Lo sabes, muy bien lo sabes: las verdades se manejan como trajes o prótesis o huesos.
Te puedes vestir con algunas verdades: para que te vean, para que sepan de ti, para dar constancia de que estás aquí, ahí.
Puede romperse una parte de ti porque descubres la fragilidad del mundo y de ti mismo o misma. Adviertes que tienes que acoplar lo que sabes o te imaginas con lo que domina el jefe, el dirigente, el empresario, aquel que te ofrece su nevera para que te lleves lo que te corresponde. Entonces esa verdad te permite levantarte, moverte, demostrar sapiencia a la hora de elegir los platos en el Chinatown de San Francisco o mostrar tu cara más bella y solidaria en el patio de Los Solidarios, mientras prefiere chuparte los dedos para borrar los rastros del mulito de pollo porque no has tenido paciencia suficiente como para buscar una servilleta. Pero queda un poco de grasa en tus labios.
La verdad también se hilvana como convicción, como “vivir en la verdad”, apagados aquellos focos que en otras circunstancias te empujarían a mostrar tantas cosas que seguramente no tendrás. Los amantes de esas verdades serán los verdaderos, y a veces hasta los verdosos.

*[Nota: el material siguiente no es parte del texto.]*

(* ===== verification/Cpuid.v ===== *)
(** * The CPUID table of a guest: [dh-vmm/src/cpuid.rs]

    The mask over the table KVM supports, and the bridge to the sorted leaves
    the machine configuration hashes.  [hidden] lists, leaf by leaf and bit by
    bit, what must not reach a guest; the masks are proved to clear exactly
    those bits, whence the table is blind to the host. *)

From stdpp Require Import sorting.
From S2P Require Import Prelude Vt Reader Config.

(** [kvm_bindings::kvm_cpuid_entry2]. *)
Record kvm_cpuid_entry2 := mkEntry {
  ce_function : Z; ce_index : Z; ce_flags : Z; ce_eax : Z; ce_ebx : Z; ce_ecx : Z; ce_edx : Z }.

Definition L1_ECX_MONITOR : Z := Z.shiftl 1 3.
Definition L1_ECX_TSC_DEADLINE : Z := Z.shiftl 1 24.
Definition L1_ECX_X2APIC : Z := Z.shiftl 1 21.
Definition L1_ECX_PDCM : Z := Z.shiftl 1 15.
Definition L1_ECX_RDRAND : Z := Z.shiftl 1 30.
Definition L1_ECX_FMA : Z := Z.shiftl 1 12.
Definition L1_ECX_XSAVE : Z := Z.shiftl 1 26.
Definition L1_ECX_OSXSAVE : Z := Z.shiftl 1 27.
Definition L1_ECX_AVX : Z := Z.shiftl 1 28.
Definition L1_ECX_F16C : Z := Z.shiftl 1 29.
Definition L1_EDX_TSC : Z := Z.shiftl 1 4.
Definition L1_EDX_TM : Z := Z.shiftl 1 29.
Definition L1_EDX_ACPI : Z := Z.shiftl 1 22.
Definition L7_EBX_RDSEED : Z := Z.shiftl 1 18.
Definition L7_EBX_AVX2 : Z := Z.shiftl 1 5.
Definition ors (l : list Z) : Z := foldr Z.lor 0 l.
Definition L7_EBX_AVX512_GROUP : Z := ors (Z.shiftl 1 <$> [16; 17; 21; 26; 27; 28; 30; 31]).
Definition L7_ECX_WAITPKG : Z := Z.shiftl 1 5.
Definition L7_EDX_ARCH_CAPABILITIES : Z := Z.shiftl 1 29.
Definition L8_1_EDX_RDTSCP : Z := Z.shiftl 1 27.
Definition L8_7_EDX_INVTSC : Z := Z.shiftl 1 8.

(** [x &= !mask] on 32 bits is [Z.ldiff]. *)
Definition zeroed (e : kvm_cpuid_entry2) : kvm_cpuid_entry2 :=
  mkEntry (ce_function e) (ce_index e) (ce_flags e) 0 0 0 0.
Definition mask_entry (e : kvm_cpuid_entry2) : kvm_cpuid_entry2 :=
  let '(mkEntry f i fl a b c d) := e in
  if f =? 1 then
    mkEntry f i fl a (Z.land b 0x00FFFFFF)
      (Z.ldiff c (ors [L1_ECX_MONITOR; L1_ECX_TSC_DEADLINE; L1_ECX_X2APIC; L1_ECX_PDCM; L1_ECX_RDRAND; L1_ECX_FMA;
                       L1_ECX_XSAVE; L1_ECX_OSXSAVE; L1_ECX_AVX; L1_ECX_F16C]))
      (Z.ldiff d (ors [L1_EDX_TSC; L1_EDX_TM; L1_EDX_ACPI]))
  else if f =? 6 then zeroed e
  else if (f =? 7) && (i =? 0) then
    mkEntry f i fl a (Z.ldiff b (ors [L7_EBX_RDSEED; L7_EBX_AVX2; L7_EBX_AVX512_GROUP]))
      (Z.ldiff c L7_ECX_WAITPKG) (Z.ldiff d L7_EDX_ARCH_CAPABILITIES)
  else if f =? 0xD then zeroed e
  else if (f =? 0x15) || (f =? 0x16) then zeroed e
  else if f =? 0x1A then zeroed e
  else if f =? 0xA then zeroed e
  else if (f =? 0xB) || (f =? 0x1F) then zeroed e
  else if f =? 0x80000001 then mkEntry f i fl a b c (Z.ldiff d L8_1_EDX_RDTSCP)
  else if f =? 0x80000007 then mkEntry f i fl a b c (Z.ldiff d L8_7_EDX_INVTSC)
  else e.

Definition paravirt (e : kvm_cpuid_entry2) : bool := (0x40000000 <=? ce_function e) && (ce_function e <? 0x40000100).
Definition mask_in_place (cpuid : list kvm_cpuid_entry2) : list kvm_cpuid_entry2 :=
  mask_entry <$> filter (fun e => negb (paravirt e)) cpuid.

(** [get_supported_cpuid] is the kernel's. *)
Definition masked_cpuid (get_supported_cpuid : outcome Z (list kvm_cpuid_entry2)) : outcome Z (list kvm_cpuid_entry2) :=
  cpuid ← get_supported_cpuid; Ok (mask_in_place cpuid).

(** [sort_by_key] on [(function, index)]: stable, like [merge_sort]. *)
Definition entry_le (a b : kvm_cpuid_entry2) : Prop :=
  ce_function a < ce_function b \/ ce_function a = ce_function b /\ ce_index a <= ce_index b.
#[export] Instance entry_le_dec a b : Decision (entry_le a b).
Proof. unfold entry_le. apply _. Defined.
Definition entry_leaf (e : kvm_cpuid_entry2) : CpuidLeaf :=
  mkLeaf (ce_function e) (ce_index e) (ce_flags e) (ce_eax e) (ce_ebx e) (ce_ecx e) (ce_edx e).
Definition to_leaves (cpuid : list kvm_cpuid_entry2) : list CpuidLeaf := entry_leaf <$> merge_sort entry_le cpuid.
Definition cpuid_table_hash `{!Blake3} (cpuid : list kvm_cpuid_entry2) : bytes := cpuid_leaves_hash (to_leaves cpuid).

(** ** What a guest must not see *)

Inductive Reg := EAX | EBX | ECX | EDX.
Definition reg (r : Reg) (e : kvm_cpuid_entry2) : Z :=
  match r with EAX => ce_eax e | EBX => ce_ebx e | ECX => ce_ecx e | EDX => ce_edx e end.
Definition key (e : kvm_cpuid_entry2) : Z * Z := (ce_function e, ce_index e).
Definition entry_typed (e : kvm_cpuid_entry2) : Prop := forall r, 0 <= reg r e < 2 ^ 32.

Definition all_bits : list Z := seqZ 0 32.
Definition hidden (f i : Z) (r : Reg) : list Z :=
  if existsb (Z.eqb f) [6; 0xD; 0x15; 0x16; 0x1A; 0xA; 0xB; 0x1F] then all_bits
  else match r with
       | EAX => []
       | EBX => if f =? 1 then seqZ 24 8
                else if (f =? 7) && (i =? 0) then [5; 16; 17; 18; 21; 26; 27; 28; 30; 31] else []
       | ECX => if f =? 1 then [3; 12; 15; 21; 24; 26; 27; 28; 29; 30]
                else if (f =? 7) && (i =? 0) then [5] else []
       | EDX => if f =? 1 then [4; 22; 29]
                else if (f =? 7) && (i =? 0) then [29]
                else if f =? 0x80000001 then [27] else if f =? 0x80000007 then [8] else []
       end.

(** Two entries a guest cannot tell apart. *)
Definition alike (e e' : kvm_cpuid_entry2) : Prop :=
  key e = key e' /\ ce_flags e = ce_flags e' /\
  forall r n, 0 <= n < 32 -> n ∉ hidden (ce_function e) (ce_index e) r -> Z.testbit (reg r e) n = Z.testbit (reg r e') n.

Lemma clear_bits x m (l : list Z) n : 0 <= x < 2 ^ 32 -> 0 <= n ->
  forallb (fun k => eqb (Z.testbit m k) (bool_decide (k ∈ l))) all_bits = true ->
  Z.testbit (Z.ldiff x m) n = Z.testbit x n && bool_decide (n ∉ l).
Proof.
  intros Hx Hn Hm. rewrite Z.ldiff_spec. destruct (Z_lt_dec n 32) as [Hlt|Hge].
  - rewrite forallb_forall in Hm. specialize (Hm n). rewrite <- list_elem_of_In in Hm.
    rewrite eqb_true_iff in Hm. rewrite Hm by (apply elem_of_seqZ; lia). f_equal. by rewrite <- bool_decide_not.
  - by rewrite (testbit_above x 32) by lia.
Qed.

Lemma keep_bits x n : Z.testbit x n = Z.testbit x n && bool_decide (n ∉ ([] : list Z)).
Proof. rewrite bool_decide_true by apply not_elem_of_nil. by rewrite andb_true_r. Qed.
Lemma low_bits x n : 0 <= x < 2 ^ 32 -> 0 <= n ->
  Z.testbit (Z.land x 0x00FFFFFF) n = Z.testbit x n && bool_decide (n ∉ seqZ 24 8).
Proof.
  intros Hx Hn. change 0x00FFFFFF with (Z.ones 24). rewrite Z.land_spec. destruct (Z_lt_dec n 32) as [Hlt|Hge].
  - f_equal. destruct (Z_lt_dec n 24).
    + rewrite Z.ones_spec_low by lia. symmetry. apply bool_decide_eq_true. rewrite elem_of_seqZ. lia.
    + rewrite Z.ones_spec_high by lia. symmetry. apply bool_decide_eq_false. rewrite elem_of_seqZ. lia.
  - by rewrite (testbit_above x 32) by lia.
Qed.
Lemma no_bits x n : 0 <= x < 2 ^ 32 -> 0 <= n -> Z.testbit 0 n = Z.testbit x n && bool_decide (n ∉ all_bits).
Proof.
  intros Hx Hn. rewrite Z.bits_0. destruct (Z_lt_dec n 32) as [Hlt|Hge].
  - rewrite bool_decide_false; [by rewrite andb_false_r|]. intros H. apply H, elem_of_seqZ. lia.
  - by rewrite (testbit_above x 32) by lia.
Qed.

Ltac mask_reg := first [apply keep_bits | by apply no_bits | by apply low_bits | apply clear_bits; [done..|vm_compute; reflexivity]].
Lemma mask_bits e r n : entry_typed e -> 0 <= n ->
  Z.testbit (reg r (mask_entry e)) n = Z.testbit (reg r e) n && bool_decide (n ∉ hidden (ce_function e) (ce_index e) r).
Proof.
  intros Ht Hn. specialize (Ht r). destruct e as [f i fl a b c d].
  unfold mask_entry, zeroed, hidden. cbn [existsb ce_function ce_index] in *.
  repeat match goal with |- context [f =? ?k] => destruct (Z.eqb_spec f k) as [->|_] end;
    try destruct (i =? 0); destruct r; cbn -[Z.testbit Z.land Z.ldiff all_bits seqZ ors] in *.
  all: mask_reg.
Qed.

Lemma mask_keeps_key e : key (mask_entry e) = key e /\ ce_flags (mask_entry e) = ce_flags e.
Proof. destruct e. unfold mask_entry, zeroed. repeat case_match; by subst. Qed.
Lemma entry_ext e e' : key e = key e' -> ce_flags e = ce_flags e' -> (forall r, reg r e = reg r e') -> e = e'.
Proof.
  destruct e, e'. intros Hk Hf Hr. pose proof (Hr EAX). pose proof (Hr EBX). pose proof (Hr ECX). pose proof (Hr EDX).
  unfold key in *. cbn in *. congruence.
Qed.

Lemma mask_alike e e' : entry_typed e -> entry_typed e' -> alike e e' -> mask_entry e = mask_entry e'.
Proof.
  intros Ht Ht' (Hk & Hf & Hb). destruct (mask_keeps_key e) as [Hk1 Hf1], (mask_keeps_key e') as [Hk2 Hf2].
  apply entry_ext; [congruence..|]. intros r. apply Z.bits_inj'. intros n Hn. rewrite !mask_bits by done.
  assert (ce_function e = ce_function e' /\ ce_index e = ce_index e') as [<- <-] by (unfold key in Hk; by simplify_eq).
  case_bool_decide; [|by rewrite !andb_false_r]. rewrite !andb_true_r. destruct (Z_lt_dec n 32); [by apply Hb|].
  by rewrite !(testbit_above _ 32) by (done || lia).
Qed.

Lemma mask_table_alike t t' : Forall entry_typed t -> Forall entry_typed t' -> Forall2 alike t t' ->
  mask_in_place t = mask_in_place t'.
Proof.
  unfold mask_in_place. intros Ht Ht' HF. induction HF as [|e e' t t' He HF IH]; [done|].
  apply Forall_cons in Ht as [H Ht], Ht' as [H' Ht']. specialize (IH Ht Ht').
  assert (paravirt e = paravirt e') as Hp by (destruct He as (Hk & _); unfold key, paravirt in *; by simplify_eq; rewrite H0).
  rewrite !filter_cons, Hp. case_decide; cbn; [|done]. by rewrite IH, (mask_alike e e').
Qed.

#[local] Instance entry_le_total : Total entry_le.
Proof. intros a b. unfold entry_le. lia. Qed.
#[local] Instance entry_le_trans : Transitive entry_le.
Proof. intros a b c. unfold entry_le. lia. Qed.

(** Entries with distinct keys sort to one list, strictly increasing. *)
Lemma sort_entries t t' : t ≡ₚ t' -> NoDup (key <$> t) -> merge_sort entry_le t = merge_sort entry_le t'.
Proof.
  intros Hp Hn. apply (StronglySorted_unique_strong entry_le); [|apply StronglySorted_merge_sort; apply _..|by rewrite !merge_sort_Permutation].
  intros x y Hx Hy Hxy Hyx. rewrite (merge_sort_Permutation entry_le) in Hx, Hy. rewrite <- Hp in Hy.
  apply list_elem_of_lookup in Hx as [i Hi], Hy as [j Hj]. assert (i = j) as ->; [|congruence].
  assert (key x = key y) as Hk by (unfold entry_le, key in *; f_equal; lia).
  apply (NoDup_lookup _ _ _ (key x) Hn); rewrite list_lookup_fmap; [by rewrite Hi|by rewrite Hj, Hk].
Qed.
Lemma sorted_leaves l : StronglySorted entry_le l -> NoDup (key <$> l) -> sorted_by leaf_lt (entry_leaf <$> l) = true.
Proof.
  induction l as [|e [|e' l] IH]; [done..|]. intros Hs Hn. apply StronglySorted_inv in Hs as [Hs He].
  rewrite fmap_cons in Hn. apply NoDup_cons in Hn as [Hnk Hn].
  change (leaf_lt (entry_leaf e) (entry_leaf e') && sorted_by leaf_lt (entry_leaf <$> e' :: l) = true).
  rewrite IH, andb_true_r by done. apply Forall_cons in He as [He _].
  assert (key e <> key e') as Hk by (intros Hk; apply Hnk; rewrite Hk; left). unfold leaf_lt, entry_leaf, entry_le, key in *. cbn.
  destruct (Z.eq_dec (ce_function e) (ce_function e')) as [Hf|]; [|lia].
  assert (ce_index e <> ce_index e') by (intros Hi; apply Hk; by rewrite Hf, Hi). lia.
Qed.

Lemma masked_keys t : NoDup (key <$> t) -> NoDup (key <$> mask_in_place t).
Proof.
  intros Hn. assert (key <$> mask_in_place t = key <$> filter (fun e => negb (paravirt e)) t) as ->.
  { unfold mask_in_place. rewrite <- list_fmap_compose. apply list_fmap_ext. intros ? e _. apply mask_keeps_key. }
  eapply sublist_NoDup; [exact Hn|]. apply fmap_sublist, sublist_filter.
Qed.

(** The guest's CPUID table is blind to the host.  Two supported tables that
    list the same leaves in any order and differ only in the hidden bits (the
    host-clocked, entropy, topology, thermal, power-management and XSAVE
    surfaces) give the same leaves and the same hash; the masked leaves keep
    every other bit and no paravirtual leaf, and are strictly sorted, which is
    the order the machine configuration accepts. *)
Theorem cpuid_host_blind `{!Blake3} (t t' u : list kvm_cpuid_entry2) :
  NoDup (key <$> t) -> Forall entry_typed t -> Forall entry_typed t' -> t' ≡ₚ u -> Forall2 alike t u ->
  cpuid_table_hash (mask_in_place t) = cpuid_table_hash (mask_in_place t') /\
  to_leaves (mask_in_place t) = to_leaves (mask_in_place t') /\
  sorted_by leaf_lt (to_leaves (mask_in_place t)) = true /\
  (forall e, e ∈ t -> paravirt e = false -> mask_entry e ∈ mask_in_place t /\ forall r n, 0 <= n ->
     Z.testbit (reg r (mask_entry e)) n = Z.testbit (reg r e) n && bool_decide (n ∉ hidden (ce_function e) (ce_index e) r)) /\
  (forall e, e ∈ mask_in_place t -> paravirt e = false).
Proof.
  intros Hn Ht Ht' Hp HF.
  assert (to_leaves (mask_in_place t) = to_leaves (mask_in_place t')) as Hl.
  { unfold to_leaves. f_equal. rewrite (mask_table_alike t u); [|done|by rewrite <- Hp|done].
    apply sort_entries; [by unfold mask_in_place; rewrite Hp|].
    rewrite <- (mask_table_alike t u); [|done|by rewrite <- Hp|done]. by apply masked_keys. }
  split; [unfold cpuid_table_hash; by rewrite Hl|]. split; [done|]. split; [|split].
  - apply sorted_leaves; [apply StronglySorted_merge_sort; apply _|]. rewrite merge_sort_Permutation. by apply masked_keys.
  - intros e He Hpv. split; [|intros r n; apply mask_bits; rewrite Forall_forall in Ht; by apply Ht].
    apply list_elem_of_fmap_2, list_elem_of_filter. by rewrite Hpv.
  - intros e He. apply list_elem_of_fmap in He as (e0 & -> & He). apply list_elem_of_filter in He as [He _].
    destruct (mask_keeps_key e0) as [Hk _]. unfold paravirt, key in *. simplify_eq. rewrite H0. by destruct (_ && _).
Qed.

Lemma alike_bits x y (l : list Z) :
  forallb (fun n => bool_decide (n ∈ l) || eqb (Z.testbit x n) (Z.testbit y n)) all_bits = true ->
  forall n, n ∈ all_bits -> n ∉ l -> Z.testbit x n = Z.testbit y n.
Proof.
  intros H n Hn Hl. rewrite forallb_forall in H. apply list_elem_of_In in Hn. apply H in Hn.
  rewrite bool_decide_false in Hn by done. by apply eqb_prop.
Qed.

(** Two hosts: another initial APIC id, another crystal, the leaves in another order. *)
Definition sum_blake3 : Blake3 := fun b => le_bytes 32 (foldr Z.add 0 b).
Definition host_a : list kvm_cpuid_entry2 := [mkEntry 1 0 0 5 0x03000800 0x40000201 0x10; mkEntry 0x15 0 0 2 216 24000000 0].
Definition host_b : list kvm_cpuid_entry2 := [mkEntry 0x15 0 0 2 302 25000000 0; mkEntry 1 0 0 5 0x07000800 0x201 0].
Lemma cpuid_host_blind_witness :
  cpuid_table_hash (H := sum_blake3) (mask_in_place host_a) = cpuid_table_hash (H := sum_blake3) (mask_in_place host_b).
Proof.
  apply (cpuid_host_blind (H := sum_blake3) host_a host_b [mkEntry 1 0 0 5 0x07000800 0x201 0; mkEntry 0x15 0 0 2 302 25000000 0]).
  - apply (bool_decide_unpack _). vm_compute. exact I.
  - repeat constructor; destruct r; cbn; lia.
  - repeat constructor; destruct r; cbn; lia.
  - apply Permutation_swap.
  - constructor; [|constructor; [|constructor]]; (split; [done|]; split; [done|]); intros r n Hn Hh.
    + assert (n ∈ all_bits) as Hb by (apply elem_of_seqZ; lia). clear Hn. revert n Hb Hh. apply alike_bits. by destruct r.
    + exfalso. apply Hh. cbn. apply elem_of_seqZ. lia.
Defined.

Hiere la verdad: saber que estás delante de una pantalla donde únicamente hay porquería, que tienes que dejarte saludar del tremendo ladronazo o abusador que ahora es o será fulanito o fulanito antes de entrar en el concierto del Teatro Nacional, donde naturalmente habrás llegado con uno de esos boletos que le regalan a la agencia o a la oficina o que te cede muy amablemente la encargada de marca, y peor ahora, si la Nebretko está a la vista. Pero ya sabrás de la importancia de andar con un Rólex, algo que llame la atención, que te diga sin que tú digas nada, que exprese según los últimos estándares tu vocación de triunfo, de pequeño gladiador en estas lides Fashions de un país, que qué pena sea al final uno del Mago de Oz, de hojalata.
Voy al mismo teatro y lo que se mueven son sombras chinescas de algún autor genial pero de pacotilla que tiene el lado más alzado que una cabra. Abro seis libros de autores dominicanos en Cuesta de todas las edades y lo primero serán puntuales citas del filósofo de turno o un argentino o chileno todavía no comprendido. Subo a la cafetería a ver si un jugo de fresa me consuela pero tengo que darme una embarcación de fracasados peores que el enjambres de moscas de “Las Hurdes” de Buñuel.
Al final, me hubiese gustado llamarte, pero sabrás que hablar será pedir un contacto, lamentar la muerte de fulanito, que me ladren y me ladren y trato de no dejarme morder. En ese instante, en el que tantas verdades te van anudando la garganta hasta casi dejarte sin números telefónicos a la vista, mejor paso. Me las voy tragando. Y no, en estas líneas no se trata de un acertijo, de adivine usted lo que me ha picado o la puya o el doble sentido. Lo siento, querido Umberto Eco.
“Todo bien, gracias. Estaba pensando en ti. Quise llamarte”.